** Opening Data for this exercise block **

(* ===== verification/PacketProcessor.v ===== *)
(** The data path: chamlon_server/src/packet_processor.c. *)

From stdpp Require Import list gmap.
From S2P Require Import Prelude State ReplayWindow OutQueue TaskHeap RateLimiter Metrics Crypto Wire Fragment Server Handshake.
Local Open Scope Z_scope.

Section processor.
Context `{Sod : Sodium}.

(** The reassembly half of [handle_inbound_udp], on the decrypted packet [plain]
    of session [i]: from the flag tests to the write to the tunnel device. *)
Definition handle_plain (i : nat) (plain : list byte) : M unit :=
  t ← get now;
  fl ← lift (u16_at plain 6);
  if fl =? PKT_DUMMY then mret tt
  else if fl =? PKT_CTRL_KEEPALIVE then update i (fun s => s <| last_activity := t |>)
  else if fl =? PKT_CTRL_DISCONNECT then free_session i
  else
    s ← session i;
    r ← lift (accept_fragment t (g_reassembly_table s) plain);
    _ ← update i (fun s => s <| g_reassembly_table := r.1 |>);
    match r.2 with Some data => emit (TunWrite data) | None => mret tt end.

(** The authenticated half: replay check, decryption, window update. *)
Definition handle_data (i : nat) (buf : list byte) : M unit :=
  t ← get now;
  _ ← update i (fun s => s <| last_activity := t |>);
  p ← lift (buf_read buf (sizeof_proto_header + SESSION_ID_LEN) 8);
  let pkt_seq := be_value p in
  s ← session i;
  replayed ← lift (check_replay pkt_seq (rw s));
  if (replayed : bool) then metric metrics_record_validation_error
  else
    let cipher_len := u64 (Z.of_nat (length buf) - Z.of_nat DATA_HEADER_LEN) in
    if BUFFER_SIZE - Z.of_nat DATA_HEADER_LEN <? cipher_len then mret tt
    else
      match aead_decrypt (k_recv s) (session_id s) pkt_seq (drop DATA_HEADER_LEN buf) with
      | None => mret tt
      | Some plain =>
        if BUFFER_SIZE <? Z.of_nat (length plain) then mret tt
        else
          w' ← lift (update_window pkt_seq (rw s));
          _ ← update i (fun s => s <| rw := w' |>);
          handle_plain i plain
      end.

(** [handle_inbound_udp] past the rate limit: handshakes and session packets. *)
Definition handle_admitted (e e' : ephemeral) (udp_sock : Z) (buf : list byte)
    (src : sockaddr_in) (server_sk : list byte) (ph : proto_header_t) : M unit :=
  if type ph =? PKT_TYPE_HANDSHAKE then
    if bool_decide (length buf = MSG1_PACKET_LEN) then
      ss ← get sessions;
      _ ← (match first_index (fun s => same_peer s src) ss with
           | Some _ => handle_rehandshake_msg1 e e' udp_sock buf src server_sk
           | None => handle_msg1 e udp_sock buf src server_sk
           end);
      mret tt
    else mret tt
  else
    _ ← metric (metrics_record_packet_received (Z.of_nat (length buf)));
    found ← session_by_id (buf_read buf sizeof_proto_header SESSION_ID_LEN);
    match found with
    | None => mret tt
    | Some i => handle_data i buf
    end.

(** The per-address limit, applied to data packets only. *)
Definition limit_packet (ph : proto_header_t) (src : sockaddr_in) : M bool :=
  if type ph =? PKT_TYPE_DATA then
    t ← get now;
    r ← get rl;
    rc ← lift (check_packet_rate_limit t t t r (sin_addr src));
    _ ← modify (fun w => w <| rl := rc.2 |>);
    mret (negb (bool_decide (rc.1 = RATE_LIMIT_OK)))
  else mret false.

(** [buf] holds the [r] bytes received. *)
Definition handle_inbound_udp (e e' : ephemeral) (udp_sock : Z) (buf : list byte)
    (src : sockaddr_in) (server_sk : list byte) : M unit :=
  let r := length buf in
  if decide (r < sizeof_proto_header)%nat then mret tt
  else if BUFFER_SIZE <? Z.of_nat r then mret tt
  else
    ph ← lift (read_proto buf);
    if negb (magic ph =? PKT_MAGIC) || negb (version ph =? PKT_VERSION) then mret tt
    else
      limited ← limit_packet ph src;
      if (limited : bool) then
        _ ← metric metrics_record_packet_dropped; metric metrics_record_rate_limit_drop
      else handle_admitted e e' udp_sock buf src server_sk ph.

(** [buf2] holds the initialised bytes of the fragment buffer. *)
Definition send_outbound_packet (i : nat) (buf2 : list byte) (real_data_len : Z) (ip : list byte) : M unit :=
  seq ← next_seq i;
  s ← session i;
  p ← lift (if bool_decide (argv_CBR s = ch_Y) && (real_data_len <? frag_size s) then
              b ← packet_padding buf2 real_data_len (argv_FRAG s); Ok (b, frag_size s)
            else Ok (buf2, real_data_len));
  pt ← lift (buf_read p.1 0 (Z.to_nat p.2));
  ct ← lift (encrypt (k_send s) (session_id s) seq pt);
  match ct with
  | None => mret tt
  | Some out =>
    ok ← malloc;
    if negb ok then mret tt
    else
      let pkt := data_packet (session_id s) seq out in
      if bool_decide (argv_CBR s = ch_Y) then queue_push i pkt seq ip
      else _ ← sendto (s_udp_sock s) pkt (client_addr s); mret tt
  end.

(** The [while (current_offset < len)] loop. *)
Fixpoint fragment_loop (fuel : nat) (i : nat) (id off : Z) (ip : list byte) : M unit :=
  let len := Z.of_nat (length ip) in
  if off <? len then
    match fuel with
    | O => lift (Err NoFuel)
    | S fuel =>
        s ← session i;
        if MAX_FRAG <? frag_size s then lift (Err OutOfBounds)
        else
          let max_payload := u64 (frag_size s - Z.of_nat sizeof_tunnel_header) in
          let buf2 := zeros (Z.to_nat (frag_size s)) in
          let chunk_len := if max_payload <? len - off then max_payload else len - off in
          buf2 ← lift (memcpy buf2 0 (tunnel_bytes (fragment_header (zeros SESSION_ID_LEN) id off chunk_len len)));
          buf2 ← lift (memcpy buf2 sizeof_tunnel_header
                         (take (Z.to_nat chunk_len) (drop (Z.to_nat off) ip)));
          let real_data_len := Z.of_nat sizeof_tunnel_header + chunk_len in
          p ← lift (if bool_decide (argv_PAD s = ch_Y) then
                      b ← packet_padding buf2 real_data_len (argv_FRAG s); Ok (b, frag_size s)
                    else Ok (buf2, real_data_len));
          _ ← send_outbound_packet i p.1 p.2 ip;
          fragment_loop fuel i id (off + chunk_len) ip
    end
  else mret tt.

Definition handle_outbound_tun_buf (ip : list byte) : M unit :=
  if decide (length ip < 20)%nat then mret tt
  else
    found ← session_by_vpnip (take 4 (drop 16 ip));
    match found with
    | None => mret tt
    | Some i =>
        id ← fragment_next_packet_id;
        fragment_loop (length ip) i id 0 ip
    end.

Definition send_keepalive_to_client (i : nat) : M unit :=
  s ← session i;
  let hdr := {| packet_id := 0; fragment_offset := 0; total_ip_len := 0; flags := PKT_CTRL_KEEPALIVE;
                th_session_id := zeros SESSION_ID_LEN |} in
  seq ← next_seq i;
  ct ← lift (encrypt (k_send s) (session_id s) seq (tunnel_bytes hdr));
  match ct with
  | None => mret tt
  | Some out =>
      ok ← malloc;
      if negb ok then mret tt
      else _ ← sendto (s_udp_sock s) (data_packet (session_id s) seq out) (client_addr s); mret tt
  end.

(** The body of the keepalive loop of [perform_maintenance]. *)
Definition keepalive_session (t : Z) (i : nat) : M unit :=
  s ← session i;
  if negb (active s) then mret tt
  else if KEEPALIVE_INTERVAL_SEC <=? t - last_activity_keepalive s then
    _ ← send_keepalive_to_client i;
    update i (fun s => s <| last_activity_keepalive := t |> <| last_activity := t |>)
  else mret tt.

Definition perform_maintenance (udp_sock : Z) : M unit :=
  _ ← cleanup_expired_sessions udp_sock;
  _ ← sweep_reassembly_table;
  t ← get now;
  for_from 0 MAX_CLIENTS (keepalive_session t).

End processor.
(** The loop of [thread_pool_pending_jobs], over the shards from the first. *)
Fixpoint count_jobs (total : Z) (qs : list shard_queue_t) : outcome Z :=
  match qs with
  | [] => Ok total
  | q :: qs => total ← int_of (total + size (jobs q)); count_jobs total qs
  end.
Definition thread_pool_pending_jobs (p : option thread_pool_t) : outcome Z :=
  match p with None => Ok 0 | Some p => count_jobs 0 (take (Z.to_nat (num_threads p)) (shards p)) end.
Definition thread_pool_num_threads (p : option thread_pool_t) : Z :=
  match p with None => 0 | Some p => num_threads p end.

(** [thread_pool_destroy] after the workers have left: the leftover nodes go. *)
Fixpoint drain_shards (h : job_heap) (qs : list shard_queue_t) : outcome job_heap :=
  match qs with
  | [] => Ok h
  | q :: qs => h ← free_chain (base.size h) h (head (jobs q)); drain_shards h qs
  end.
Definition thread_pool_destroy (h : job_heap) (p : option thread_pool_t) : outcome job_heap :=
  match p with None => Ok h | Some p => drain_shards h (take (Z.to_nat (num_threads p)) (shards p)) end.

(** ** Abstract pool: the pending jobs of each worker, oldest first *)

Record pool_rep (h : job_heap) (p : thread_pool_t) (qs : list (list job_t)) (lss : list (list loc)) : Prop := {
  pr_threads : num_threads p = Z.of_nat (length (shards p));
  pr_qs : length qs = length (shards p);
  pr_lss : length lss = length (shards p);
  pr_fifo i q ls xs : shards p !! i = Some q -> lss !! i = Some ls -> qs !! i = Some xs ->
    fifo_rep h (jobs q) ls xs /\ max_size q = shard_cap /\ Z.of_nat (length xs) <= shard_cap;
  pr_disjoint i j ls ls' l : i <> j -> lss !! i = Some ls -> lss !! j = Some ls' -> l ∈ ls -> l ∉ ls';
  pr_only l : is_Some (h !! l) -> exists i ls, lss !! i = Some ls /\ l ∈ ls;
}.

** Closing Data for this exercise block **

== What the task requires ==
Retype only the lines above between the line with "replayed ← lift" and the line with "w' ← lift (update_window", counting those two lines as well, and keep every character as it is.

== Written response ==
  replayed ← lift (check_replay pkt_seq (rw s));
  if (replayed : bool) then metric metrics_record_validation_error
  else
    let cipher_len := u64 (Z.of_nat (length buf) - Z.of_nat DATA_HEADER_LEN) in
    if BUFFER_SIZE - Z.of_nat DATA_HEADER_LEN <? cipher_len then mret tt
    else
      match aead_decrypt (k_recv s) (session_id s) pkt_seq (drop DATA_HEADER_LEN buf) with
      | None => mret tt
      | Some plain =>
        if BUFFER_SIZE <? Z.of_nat (length plain) then mret tt
        else
          w' ← lift (update_window pkt_seq (rw s));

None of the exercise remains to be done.